I remember that she gave her glasses to her daughters and she told them to do something useful with them. She then closed her eyes and made some very morbid jokes. We all laughed. Then she went to sleep, and then she died. It was the most profoundly patient-centred moment of my career up to that point.
Why am I telling you that story? This woman was in her nineties. The committee has asked me to think about MAID for mature minors. The truth is that the considerations for her capacity to give informed consent to that procedure are actually no different than they would be for a mature minor. Does she understand what's being offered? Does she understand the risks and benefits? Does she understand the alternatives?
Picture a mature minor, someone who happens to be under the age of 18. That age is mostly arbitrary; 18 is not a magic number. Minors already exercise autonomy over their bodies in other instances, and we don't require them to explore every option to some external standard of satisfaction for every medical procedure. The capacity to consent is specific.

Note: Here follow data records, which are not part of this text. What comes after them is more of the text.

(** * laravel-mix: component registrar, build-group stack, lifecycle and manifest

    A shallow embedding of [src/components/ComponentRegistrar.js] and of the
    [Manifest] and [Mix] classes, with the properties of the orchestration
    core stated over it.

    JavaScript objects that are shared and mutated (components, the API
    surface, the dispatcher, the build-group stack) live in one [State]
    record; every method is a function in a state-and-exception monad.
    User-supplied functions (component hooks, the configuration callback)
    are arbitrary: they are interpreted by a parameter of the development.
    Asynchronous methods are taken in program order: an awaited call runs
    to its end before the caller goes on, and the calls under a
    [Promise.all] are taken one after the other, in the order of the
    array. *)

From Stdlib Require Import String Ascii List ZArith Bool Lia Sorting.Sorted.
From stdpp Require Import base strings gmap list.

Local Open Scope string_scope.
Local Open Scope list_scope.
Local Arguments String.append !_ _ / : simpl nomatch.

(** ** JavaScript string helpers *)

Definition backslash : ascii := Ascii.ascii_of_nat 92.

(** [s.startsWith(p)] *)
Definition startsWith (s p : string) : bool := String.prefix p s.

(** [s.substring(n)] *)
Fixpoint substring_from (n : nat) (s : string) : string :=
  match n, s with
  | O, _ => s
  | S n', String _ r => substring_from n' r
  | S _, EmptyString => EmptyString
  end.

(** [s.replace(/\\/g, '/')] *)
Fixpoint replace_backslashes (s : string) : string :=
  match s with
  | EmptyString => EmptyString
  | String c r =>
      String (if Ascii.eqb c backslash then "/"%char else c) (replace_backslashes r)
  end.

(** The regular-expression class [\w]. *)
Definition is_word (c : ascii) : bool :=
  let n := nat_of_ascii c in
  (((48 <=? n) && (n <=? 57)) || ((65 <=? n) && (n <=? 90))
   || ((97 <=? n) && (n <=? 122)) || (n =? 95))%nat.

(** [\w{n}] anchored at the start of [s]. *)
Fixpoint word_run (n : nat) (s : string) : bool :=
  match n with
  | O => true
  | S n' =>
      match s with
      | String c r => is_word c && word_run n' r
      | EmptyString => false
      end
  end.

(** [/\?id=\w{20}/] anchored at the start of [s]. *)
Definition id_suffix_here (s : string) : bool :=
  startsWith s "?id=" && word_run 20 (substring_from 4 s).

(** [s.replace(/\?id=\w{20}/, '')]: the first match only. *)
Fixpoint strip_id (s : string) : string :=
  if id_suffix_here s then substring_from 24 s
  else match s with
       | EmptyString => EmptyString
       | String c r => String c (strip_id r)
       end.

(** [s.includes(sub)], that is [s.indexOf(sub) !== -1]. *)
Fixpoint includes (s sub : string) : bool :=
  if startsWith s sub then true
  else match s with
       | EmptyString => false
       | String _ r => includes r sub
       end.

(** ** [path.posix] of the Node.js runtime *)

Module PosixPath.

(** The segments between the separators of a path. *)
Fixpoint segments (s : string) : list string :=
  match s with
  | EmptyString => [EmptyString]
  | String c r =>
      if Ascii.eqb c "/"%char then EmptyString :: segments r
      else match segments r with
           | seg :: rest => String c seg :: rest
           | [] => [String c EmptyString]
           end
  end.

(** [normalizeString]: drop empty and [.] segments, resolve [..].
    [acc] holds the kept segments, last one first. *)
Fixpoint normalizeSegments (allowAboveRoot : bool) (acc segs : list string)
  : list string :=
  match segs with
  | [] => rev acc
  | seg :: rest =>
      if String.eqb seg "" || String.eqb seg "." then
        normalizeSegments allowAboveRoot acc rest
      else if String.eqb seg ".." then
        match acc with
        | top :: below =>
            if String.eqb top ".." then
              normalizeSegments allowAboveRoot
                (if allowAboveRoot then ".." :: acc else acc) rest
            else normalizeSegments allowAboveRoot below rest
        | [] =>
            normalizeSegments allowAboveRoot
              (if allowAboveRoot then [".."] else []) rest
        end
      else normalizeSegments allowAboveRoot (seg :: acc) rest
  end.

(** The last character of a string, [s.charCodeAt(s.length - 1)]. *)
Fixpoint last_char (s : string) : option ascii :=
  match s with
  | EmptyString => None
  | String c r =>
      match r with
      | EmptyString => Some c
      | String _ _ => last_char r
      end
  end.

Definition last_char_is_slash (s : string) : bool :=
  match last_char s with
  | Some c => Ascii.eqb c "/"%char
  | None => false
  end.

(** [path.posix.normalize] *)
Definition normalize (p : string) : string :=
  if String.eqb p "" then "."
  else
    let isAbsolute := startsWith p "/" in
    let trailingSeparator := last_char_is_slash p in
    let body :=
      String.concat "/" (normalizeSegments (negb isAbsolute) [] (segments p)) in
    if String.eqb body "" then
      if isAbsolute then "/" else if trailingSeparator then "./" else "."
    else
      let body := if trailingSeparator then body +:+ "/" else body in
      if isAbsolute then "/" +:+ body else body.

(** The loop of [path.posix.join]: [None] is a non-string argument
    ([undefined]), on which [validateString] throws. *)
Fixpoint join_args (joined : option string) (args : list (option string))
  : option (option string) :=
  match args with
  | [] => Some joined
  | None :: _ => None
  | Some arg :: rest =>
      if String.eqb arg "" then join_args joined rest
      else
        match joined with
        | None => join_args (Some arg) rest
        | Some j => join_args (Some (j +:+ "/" +:+ arg)) rest
        end
  end.

(** [path.posix.join(...args)]; [None] stands for the [TypeError]. *)
Definition join (args : list (option string)) : option string :=
  match join_args None args with
  | None => None
  | Some None => Some "."
  | Some (Some joined) => Some (normalize joined)
  end.

End PosixPath.

(** ** Manifest *)

Module Manifest.

(** Failures of a manifest call. *)
Inductive error :=
| TypeError_path_undefined   (* path.posix.join on a missing entry *)
| FileUnreadable (p : string).

(** [this.manifest]: a JS object used as a map. Its keys start with a
    slash, so they are kept in insertion order, and assigning to an
    existing key keeps its place. *)
Record t := { manifest : list (string * string); name : string }.

(** [new Manifest(name = 'mix-manifest.json')] *)
Definition create (name : option string) : t :=
  {| manifest := []; name := default "mix-manifest.json" name |}.

Fixpoint entry (k : string) (m : list (string * string)) : option string :=
  match m with
  | [] => None
  | (k', v) :: r => if String.eqb k' k then Some v else entry k r
  end.

Fixpoint assign (k v : string) (m : list (string * string))
  : list (string * string) :=
  match m with
  | [] => [(k, v)]
  | (k', v') :: r =>
      if String.eqb k' k then (k, v) :: r else (k', v') :: assign k v r
  end.

(** [Array.prototype.sort] with a comparator (stable). *)
Fixpoint sort_insert (cmp : string -> string -> Z) (x : string * string)
    (l : list (string * string)) : list (string * string) :=
  match l with
  | [] => [x]
  | y :: r =>
      if (cmp x.1 y.1 <=? 0)%Z then x :: l else y :: sort_insert cmp x r
  end.

Definition sort_entries (cmp : string -> string -> Z)
    (l : list (string * string)) : list (string * string) :=
  fold_right (sort_insert cmp) [] l.

Section WithHost.

(** [global.Mix.config.publicPath] *)
Variable publicPath : string.

(** The file system as [File] reads it: the content of the file at a
    path, if it can be read. *)
Variable read_file : string -> option string.

(** Modelled from the spec: the content hash taken by [File.version]
    ([./File] is not part of the sources): "a 20-character content
    hash". *)
Variable hash20 : string -> string.

(** [String.prototype.localeCompare] of the host. *)
Variable localeCompare : string -> string -> Z.

(** Modelled from the spec: [new File(p).version()], the 20-character
    hash of the content of the file at [p]; reading a missing file
    throws. *)
Definition File_version (p : string) : error + string :=
  match read_file p with
  | Some content => inr (hash20 content)
  | None => inl (FileUnreadable p)
  end.

Definition normalizePath (filePath : string) : string :=
  let filePath :=
    if negb (String.eqb publicPath "") && startsWith filePath publicPath
    then substring_from (String.length publicPath) filePath
    else filePath in
  let filePath := replace_backslashes filePath in
  if negb (startsWith filePath "/") then "/" +:+ filePath else filePath.

Inductive get_result :=
| Served (p : string)
| Entries (l : list (string * string)).

(** [get(file = null)]; a falsy [file] ([null], [undefined] or the empty
    string) selects the whole-manifest branch. *)
Definition get (file : option string) (m : t) : error + get_result :=
  match file with
  | Some f =>
      if String.eqb f "" then
        inr (Entries (sort_entries localeCompare (manifest m)))
      else
        match PosixPath.join
                [Some publicPath; entry (normalizePath f) (manifest m)] with
        | Some p => inr (Served p)
        | None => inl TypeError_path_undefined
        end
  | None => inr (Entries (sort_entries localeCompare (manifest m)))
  end.

Definition add (filePath : string) (m : t) : t :=
  let filePath := normalizePath filePath in
  let original := strip_id filePath in
  {| manifest := assign original filePath (manifest m); name := name m |}.

(** [path.join] is taken to be the POSIX one. *)
Definition hash (file : string) (m : t) : error + t :=
  match PosixPath.join [Some publicPath; Some file] with
  | None => inl TypeError_path_undefined
  | Some p =>
      match File_version p with
      | inl e => inl e
      | inr h =>
          let filePath := normalizePath file in
          inr {| manifest := assign filePath (filePath +:+ "?id=" +:+ h) (manifest m);
                 name := name m |}
      end
  end.

(** [path()]; [path.join] is taken to be the POSIX one. *)
Definition path (m : t) : option string :=
  PosixPath.join [Some publicPath; Some (name m)].

(** The assets of a chunk in [stats.assetsByChunkName]: one name or an
    array of names. *)
Inductive chunk_assets :=
| OneAsset (asset : string)
| ManyAssets (assets : list string).

(** [collect(v).all()] for such a value, and its truthiness. *)
Definition asset_list (v : chunk_assets) : list string :=
  match v with
  | OneAsset asset => [asset]
  | ManyAssets assets => assets
  end.

Definition chunk_truthy (v : chunk_assets) : bool :=
  match v with
  | OneAsset asset => negb (String.eqb asset "")
  | ManyAssets _ => true
  end.

(** [flattenAssets(stats)]. [stats.assetsByChunkName] is given by its
    entries in the order of [Object.keys]. Of collect.js: [except] on an
    array drops the items equal to its argument, [flatten] on an object of
    strings and arrays of strings concatenates the values in key order,
    [filter] keeps the items the callback accepts. *)
Definition flattenAssets (assetsByChunkName : list (string * chunk_assets))
  : list string :=
  let assets :=
    map (fun chunk : string * chunk_assets =>
           if String.eqb chunk.1 "mix" && chunk_truthy chunk.2
           then (chunk.1,
                 ManyAssets (filter (fun asset => negb (String.eqb asset "mix.js"))
                               (asset_list chunk.2)))
           else chunk)
        assetsByChunkName in
  filter (fun name => negb (includes name "hot-update"))
         (concat (map (fun chunk : string * chunk_assets => asset_list chunk.2) assets)).

(** [transform(stats)] *)
Definition transform (assetsByChunkName : list (string * chunk_assets)) (m : t) : t :=
  fold_left (fun acc asset => add asset acc) (flattenAssets assetsByChunkName) m.
(** The value of a label comes from the last button that matches it. *)
Lemma get_read_buttons_last (fmt : string) (pre : list string) (b : string)
    (post : list (outcome string)) :
  forall d : Dict.t,
    In fmt formats ->
    matches fmt (PyStr.strip b) = true ->
    (forall raw, In (Ok raw) post -> matches fmt (PyStr.strip raw) = false) ->
    Dict.get fmt (snd (read_buttons (map Ok pre ++ Ok b :: post) d)) =
      Some (PyStr (clean_price fmt (PyStr.strip b))).
Proof.
  induction pre as [|a pre IH]; intros d F M U; simpl.
  - rewrite get_read_buttons_unmatched by assumption.
    unfold store_formats. rewrite get_store_in, M.
    apply py_in_In in F. now rewrite F.
  - now apply IH.
Qed.

(** A value other than the one the label had comes from a button that
    matches the label. *)
Lemma get_read_buttons_changed (fmt : string) (btns : list (outcome string)) :
  forall d : Dict.t,
    Dict.get fmt (snd (read_buttons btns d)) <> Dict.get fmt d ->
    exists raw, In (Ok raw) btns /\ matches fmt (PyStr.strip raw) = true.
Proof.
  induction btns as [|[raw|] btns IH]; intros d H; simpl in H;
    try (exfalso; now apply H).
  destruct (matches fmt (PyStr.strip raw)) eqn:M.
  - exists raw. split; [now left | assumption].
  - destruct (IH (store_formats (PyStr.strip raw) d)) as (r & Hr & Mr).
    + intros E. apply H. rewrite E. unfold store_formats.
      rewrite get_store_in, M. now rewrite andb_false_r.
    + exists r. split; [now right | assumption].
Qed.

Lemma get_initial_prices (fmt : string) :
  In fmt formats -> Dict.get fmt initial_prices = Some (PyStr NA).
Proof.
  intros H. repeat (destruct H as [<-|H]; [reflexivity|]). destruct H.
Qed.

(** ** The row *)

Lemma get_update (k : string) (e : Dict.t) :
  forall d : Dict.t,
    NoDup (Dict.keys e) ->
    Dict.get k (Dict.update d e) =
      match Dict.get k e with
      | Some v => Some v
      | None => Dict.get k d
      end.
Proof.
  unfold Dict.update.
  induction e as [|[k0 v0] e IH]; intros d N; simpl; [reflexivity|].
  inversion N as [|? ? Hnot N']; subst.
  rewrite (IH _ N'), get_set.
  destruct (String.eqb k k0) eqn:E; [|reflexivity].
  apply String.eqb_eq in E; subst k0.
  now rewrite (get_none_key _ _ Hnot).
Qed.

Lemma keys_update (e : Dict.t) :
  forall d : Dict.t,
    Dict.keys (Dict.update d e) =
      fold_left (fun ks k => if py_in k ks then ks else ks ++ [k])
                (Dict.keys e) (Dict.keys d).
Proof.
  unfold Dict.update.
  induction e as [|[k0 v0] e IH]; intros d; simpl; [reflexivity|].
  now rewrite IH, keys_set.
Qed.

Lemma formats_NoDup : NoDup formats.
Proof.
  unfold formats.
  repeat (constructor; [simpl; intros H; repeat (destruct H as [H|H]; [discriminate|]); exact H|]).
  constructor.
Qed.

Lemma keys_make_row (title : string) (rating : pyval) (link : string)
    (prices_dict : Dict.t) :
  Dict.keys prices_dict = formats ->
  Dict.keys (make_row title rating link prices_dict) = header.
Proof.
  intros H. unfold make_row. rewrite keys_update, H. reflexivity.
Qed.

Lemma get_make_row_format (title : string) (rating : pyval) (link : string)
    (prices_dict : Dict.t) (fmt : string) :
  Dict.keys prices_dict = formats ->
  In fmt formats ->
  Dict.get fmt (make_row title rating link prices_dict) = Dict.get fmt prices_dict.
Proof.
  intros H F. unfold make_row.
  rewrite get_update by (rewrite H; apply formats_NoDup).
  destruct (Dict.get fmt prices_dict) eqn:E; [reflexivity|].
  exfalso. rewrite <- H in F. unfold Dict.keys in F.
  apply in_map_iff in F as [[k v] [<- Hin]].
  clear H. induction prices_dict as [|[k0 v0] d IH]; [destruct Hin|].
  simpl in E. destruct (String.eqb k k0) eqn:K; [discriminate|].
  destruct Hin as [[= -> ->]|Hin]; [now rewrite String.eqb_refl in K|].
  now apply IH.
Qed.

Lemma get_make_row_rating (title : string) (rating : pyval) (link : string)
    (prices_dict : Dict.t) :
  Dict.keys prices_dict = formats ->
  Dict.get "Rating" (make_row title rating link prices_dict) = Some rating.
Proof.
  intros H. unfold make_row.
  rewrite get_update by (rewrite H; apply formats_NoDup).
  rewrite get_none_key; [reflexivity|].
  rewrite H. simpl. intros F.
  repeat (destruct F as [F|F]; [discriminate|]). exact F.
Qed.

(** What it takes for [scrape_link] to give a row, and the row it gives. *)
Lemma scrape_link_ok (p : detail_page) (link : string) (row : Dict.t) :
  scrape_link p link = Ok row ->
  exists t,
    navigate p = Ok tt /\ title_wait p = Ok tt /\ title_text p = Ok t /\
    row = make_row (PyStr.strip t) (rating_of p) link (prices_of p).
Proof.
  unfold scrape_link, bind.
  destruct (navigate p) as [[]|]; [|discriminate].
  destruct (title_wait p) as [[]|]; [|discriminate].
  destruct (title_text p) as [t|]; [|discriminate].
  intros [= <-]. now exists t.
Qed.

Lemma scrape_link_raised (p : detail_page) (link : string) :
  scrape_link p link = Raised <->
  navigate p = Raised \/ title_wait p = Raised \/ title_text p = Raised.
Proof.
  unfold scrape_link, bind.
  destruct (navigate p) as [[]|]; [|tauto].
  destruct (title_wait p) as [[]|]; [|tauto].
  destruct (title_text p) as [t|]; [|tauto].
  split; [discriminate|]. intros [H|[H|H]]; discriminate.
Qed.

(** ** [scrape_book_details]: the rows *)

Lemma details_loop_results (drv : detail_browser) (links : list string) :
  forall (i : nat) (st : run),
    results (details_loop drv i links st) =
      results st ++ results (details_loop drv i links fresh_run).
Proof.
  induction links as [|link links IH]; intros i st; simpl.
  - now rewrite app_nil_r.
  - rewrite IH, (IH _ (visit_link drv i link fresh_run)). simpl.
    destruct (scrape_link (drv i link) link); simpl;
      [now rewrite <- app_assoc | reflexivity].
Qed.

Lemma details_loop_app (drv : detail_browser) (a b : list string) :
  forall (i : nat) (st : run),
    details_loop drv i (a ++ b) st =
      details_loop drv (i + length a) b (details_loop drv i a st).
Proof.
  induction a as [|x a IH]; intros i st; simpl.
  - now rewrite Nat.add_0_r.
  - rewrite IH. now rewrite Nat.add_succ_r.
Qed.

Lemma In_firstn_In {A : Type} (k : nat) (l : list A) (x : A) :
  In x (firstn k l) -> In x l.
Proof.
  intros H. rewrite <- (firstn_skipn k l). apply in_or_app. now left.
Qed.

Lemma slice_to_In (n : Z) (links : list string) (x : string) :
  In x (slice_to n links) -> In x links.
Proof.
  unfold slice_to. destruct (0 <=? n)%Z; apply In_firstn_In.
Qed.

(** Every row of the result is the row [scrape_link] gives for one of the
    links and the page the browser showed for it. *)
Lemma rows_from_scrape_link (drv : detail_browser) (links : list string)
    (max_links : option Z) (row : Dict.t) :
  In row (scrape_book_details drv links max_links) ->
  exists i link, In link links /\ scrape_link (drv i link) link = Ok row.
Proof.
  unfold scrape_book_details, scrape_run.
  assert (G : forall ls i,
             In row (results (details_loop drv i ls fresh_run)) ->
             exists i link, In link ls /\ scrape_link (drv i link) link = Ok row).
  { induction ls as [|l ls IH]; intros i H; [destruct H|].
    simpl in H. rewrite details_loop_results in H.
    apply in_app_or in H as [H|H].
    - simpl in H. destruct (scrape_link (drv i l) l) as [r|] eqn:E; [|destruct H].
      destruct H as [<-|[]]. exists i, l. split; [now left | assumption].
    - destruct (IH _ H) as (j & k & Hk & E). exists j, k. split; [now right | assumption]. }
  intros H. destruct (G _ _ H) as (i & link & Hin & E).
  exists i, link. split; [|assumption].
  destruct max_links as [n|]; [now apply slice_to_In in Hin | assumption].
Qed.

(** C2: for a page whose price buttons read "Very Good $5" and "Good $3",
    in this order, the row has "$5" under "Very Good" and "$3" under
    "Good"; what "Good" first received from the button "Very Good $5" is
    not what it ends with. *)
Theorem very_good_then_good (p : detail_page) (link : string) (row : Dict.t) :
  price_buttons p = Ok [Ok "Very Good $5"; Ok "Good $3"] ->
  scrape_link p link = Ok row ->
  Dict.get "Very Good" row = Some (PyStr "$5") /\
  Dict.get "Good" row = Some (PyStr "$3") /\
  Dict.get "Good" row <>
    Some (PyStr (clean_price "Good" (PyStr.strip "Very Good $5"))).
Proof.
  intros B S. apply scrape_link_ok in S as (t & _ & _ & _ & ->).
  rewrite !get_make_row_format by (try apply keys_prices_of; simpl; tauto).
  unfold prices_of. rewrite B.
  split; [reflexivity|]. split; [reflexivity|]. discriminate.
Qed.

As we move to expand MAID generally, there are a number of other considerations, including how we understand the developing brain and how we understand issues of mental health, which is soon to become an eligibility criteria. How that is or is not appropriately applied to minors would be an important consideration, and I don't feel qualified to understand the developing brain well enough to say that. In jurisdictions where mature minors do access MAID, it's actually quite rare. They tend to have had very long histories with their health care decision-making and with the health care system generally. That's the nature of illness in kids.
In family practice, I have the distinct privilege to see kids grow over time, which is to say that I watch them cognitively develop. I'm pretty confident that I could figure out whether a patient of mine was able to consent, but even if I couldn't, MAID providers exist inside a community of practice, which gives us a network to lean on for resources and for second, third and fourth opinions if we need them.
I want to close by naming the elephant in the room. There's a certain visceral revulsion to the idea that a child could suffer so much that they'd request an assisted death. How is it possible that that does not represent a monumental failure of our medical system? Surely better palliative care services and better social services—all of those things—would mitigate the need to request MAID.
It's okay to feel pain when a child suffers. We should. We would be monsters if we didn't. However, the existence of better treatments and better services does not negate our obligation to have equitable and humane access to MAID if it is appropriate. Respectfully, I think we are obligated to see past our revulsion. The right thing to do doesn't always feel good. In fact, a friend of mine who is an ethicist said that ethics only really come into play when everything makes you really uncomfortable.
We need to approach MAID for mature minors the same way we do for every patient: Each is unique and must be treated with careful consideration of their personal circumstances in the context of their life.
Thank you again for the opportunity to speak before you today.